(** C6.  The year-range filter keeps, in index order, exactly the rows
    whose year lies between the two bounds, both included; when the lower
    bound is above the upper one the result is the empty frame.  The filter
    is a total function of any frame and any two integers. *)
Theorem filter_year_range_inclusive (df : DataFrame) (start_year end_year : Z) :
  filter_year_range df start_year end_year
  = List.filter (fun r => (start_year <=? Year r) && (Year r <=? end_year)) df
  /\ (forall r, In r (filter_year_range df start_year end_year)
               <-> In r df /\ start_year <= Year r <= end_year)
  /\ (start_year > end_year -> filter_year_range df start_year end_year = []).
Proof.
  rewrite filter_year_range_filter.
  assert (Hext : forall r, (Year r >=? start_year) && (Year r <=? end_year)
                           = (start_year <=? Year r) && (Year r <=? end_year)).
  { intros r. rewrite Z.geb_leb. reflexivity. }
  rewrite (List.filter_ext _ _ Hext).
  split; [reflexivity|]. split.
  - intros r. rewrite List.filter_In, andb_true_iff, !Z.leb_le. tauto.
  - intros Hgt. induction df as [|r df IH]; simpl; [reflexivity|].
    destruct (start_year <=? Year r) eqn:E1; simpl; [|exact IH].
    destruct (Year r <=? end_year) eqn:E2; simpl; [|exact IH].
    apply Z.leb_le in E1, E2. lia.
Qed.

Lemma filter_year_range_inclusive_witness :
  filter_year_range [mkRow "Males" 2001 1; mkRow "Males" 2003 2] 2002 2000 = [].
Proof.
  apply (filter_year_range_inclusive _ 2002 2000). lia.
Defined.

(** ** Gender filter *)

Lemma filter_gender_male (df : DataFrame) :
  filter_gender df "male"
  = List.filter (fun r => String.eqb (PyStr.lower (Sex r)) "males") df.
Proof.
  unfold filter_gender. simpl. apply boolean_index_sex_lower.
Qed.

Lemma filter_gender_males (df : DataFrame) :
  filter_gender df "males"
  = List.filter (fun r => PyStr.contains (PyStr.lower (Sex r)) "males") df.
Proof.
  unfold filter_gender. simpl. apply boolean_index_sex_lower.
Qed.

Lemma eqb_males_contains (s : string) :
  String.eqb s "males" = true -> PyStr.contains s "males" = true.
Proof.
  intros H. apply String.eqb_eq in H. subst s. reflexivity.
Qed.

(** C5.  The expression "male" keeps the rows whose lower-cased category
    is exactly "males", the expression "males" those whose lower-cased
    category contains "males".  When the frame has a row of the combined
    category "males and females" (in any letter case), the rows kept for
    "male" are rows kept for "males", and that row is kept for "males" but
    not for "male": the first selection is a strict part of the second,
    and strictly shorter. *)
Theorem filter_gender_male_strict_subset (df : DataFrame) (r : Row) :
  In r df ->
  PyStr.lower (Sex r) = "males and females" ->
  filter_gender df "male"
  = List.filter (fun x => String.eqb (PyStr.lower (Sex x)) "males") df
  /\ filter_gender df "males"
     = List.filter (fun x => PyStr.contains (PyStr.lower (Sex x)) "males") df
  /\ (forall x, In x (filter_gender df "male") -> In x (filter_gender df "males"))
  /\ filter_gender df "male"
     = List.filter (fun x => String.eqb (PyStr.lower (Sex x)) "males")
                   (filter_gender df "males")
  /\ In r (filter_gender df "males")
  /\ ~ In r (filter_gender df "male")
  /\ (length (filter_gender df "male") < length (filter_gender df "males"))%nat.
Proof.
  intros Hin Hsex. split; [apply filter_gender_male|].
  split; [apply filter_gender_males|].
  rewrite filter_gender_male, filter_gender_males.
  repeat split.
  - intros x. rewrite !List.filter_In. intros [? ?]. auto using eqb_males_contains.
  - clear Hin. induction df as [|y l IH]; simpl; [reflexivity|].
    destruct (String.eqb (PyStr.lower (Sex y)) "males") eqn:E.
    + rewrite (eqb_males_contains _ E). simpl. rewrite E. f_equal. exact IH.
    + destruct (PyStr.contains (PyStr.lower (Sex y)) "males"); simpl;
        rewrite ?E; exact IH.
  - apply List.filter_In. split; [assumption|]. rewrite Hsex. reflexivity.
  - rewrite List.filter_In, Hsex. intros [_ H]. discriminate H.
  - apply filter_length_lt with (x := r); auto using eqb_males_contains.
    + rewrite Hsex. reflexivity.
    + rewrite Hsex. reflexivity.
Qed.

#####

_EXERCISE DETAILS_
Of the entries listed above, reproduce only the lines starting at the line containing "whose lower-cased category" and ending at the line containing "and strictly shorter. *)". Include both, exactly as they stand.

_TASK ANSWER_
(** C5.  The expression "male" keeps the rows whose lower-cased category
    is exactly "males", the expression "males" those whose lower-cased
    category contains "males".  When the frame has a row of the combined
    category "males and females" (in any letter case), the rows kept for
    "male" are rows kept for "males", and that row is kept for "males" but
    not for "male": the first selection is a strict part of the second,
    and strictly shorter. *)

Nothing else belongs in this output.